** Material provided follows **
(** * The guided-interview controller of frontend/app.js

    A shallow embedding of the guided mode of the interview coach's
    front end: the values that come back from the server (parsed JSON),
    the rendering helpers [escapeHtml] and [renderTurnScore], the
    feedback and summary panels, and the handlers that drive
    [guidedState].  Handlers are functions on an explicit [World]
    (the [guidedState] object plus the page elements they write);
    asynchronous calls are split at their [await]: the part that runs
    when the call is issued, and the part that runs when the reply
    settles.

    The setup check [checkSetup] is modelled from the moment its request
    settles.  Texts are held as their UTF-8 bytes.  The free-form
    recorder ([startRecording], [renderResults]) and the speech synthesis
    behind [speakQuestion] are left out; of the playback only its
    settling, which enables the answer button, is kept.  Replies are
    arbitrary JSON, with two limits stated where they apply: a
    [questions] member, when truthy, is an array, and objects have no
    members named [length] or [toString]. *)

From stdpp Require Import base list strings pretty.
From Stdlib Require Import Ascii Lia.

Open Scope string_scope.
Open Scope nat_scope.
Open Scope list_scope.
Set Warnings "-register-all".

(* ================================================================== *)
(** ** JavaScript values *)
(* ================================================================== *)

Module JS.

(** A number, as far as the front end observes one: how it compares with
    zero (which gives its truthiness: [0], [-0] are falsy) and its decimal
    text (what a template literal interpolates). *)
Record number := Num { num_sign : comparison; num_text : string }.

Definition of_nat (n : nat) : number :=
  Num (if n is O then Eq else Gt) (pretty n).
** End of Material provided **
The full set of records above must be retyped exactly.

**Exercise output:**
(** * The guided-interview controller of frontend/app.js

    A shallow embedding of the guided mode of the interview coach's
    front end: the values that come back from the server (parsed JSON),
    the rendering helpers [escapeHtml] and [renderTurnScore], the
    feedback and summary panels, and the handlers that drive
    [guidedState].  Handlers are functions on an explicit [World]
    (the [guidedState] object plus the page elements they write);
    asynchronous calls are split at their [await]: the part that runs
    when the call is issued, and the part that runs when the reply
    settles.

    The setup check [checkSetup] is modelled from the moment its request
    settles.  Texts are held as their UTF-8 bytes.  The free-form
    recorder ([startRecording], [renderResults]) and the speech synthesis
    behind [speakQuestion] are left out; of the playback only its
    settling, which enables the answer button, is kept.  Replies are
    arbitrary JSON, with two limits stated where they apply: a
    [questions] member, when truthy, is an array, and objects have no
    members named [length] or [toString]. *)

From stdpp Require Import base list strings pretty.
From Stdlib Require Import Ascii Lia.

Open Scope string_scope.
Open Scope nat_scope.
Open Scope list_scope.
Set Warnings "-register-all".

(* ================================================================== *)
(** ** JavaScript values *)
(* ================================================================== *)

Module JS.

(** A number, as far as the front end observes one: how it compares with
    zero (which gives its truthiness: [0], [-0] are falsy) and its decimal
    text (what a template literal interpolates). *)
Record number := Num { num_sign : comparison; num_text : string }.

Definition of_nat (n : nat) : number :=
  Num (if n is O then Eq else Gt) (pretty n).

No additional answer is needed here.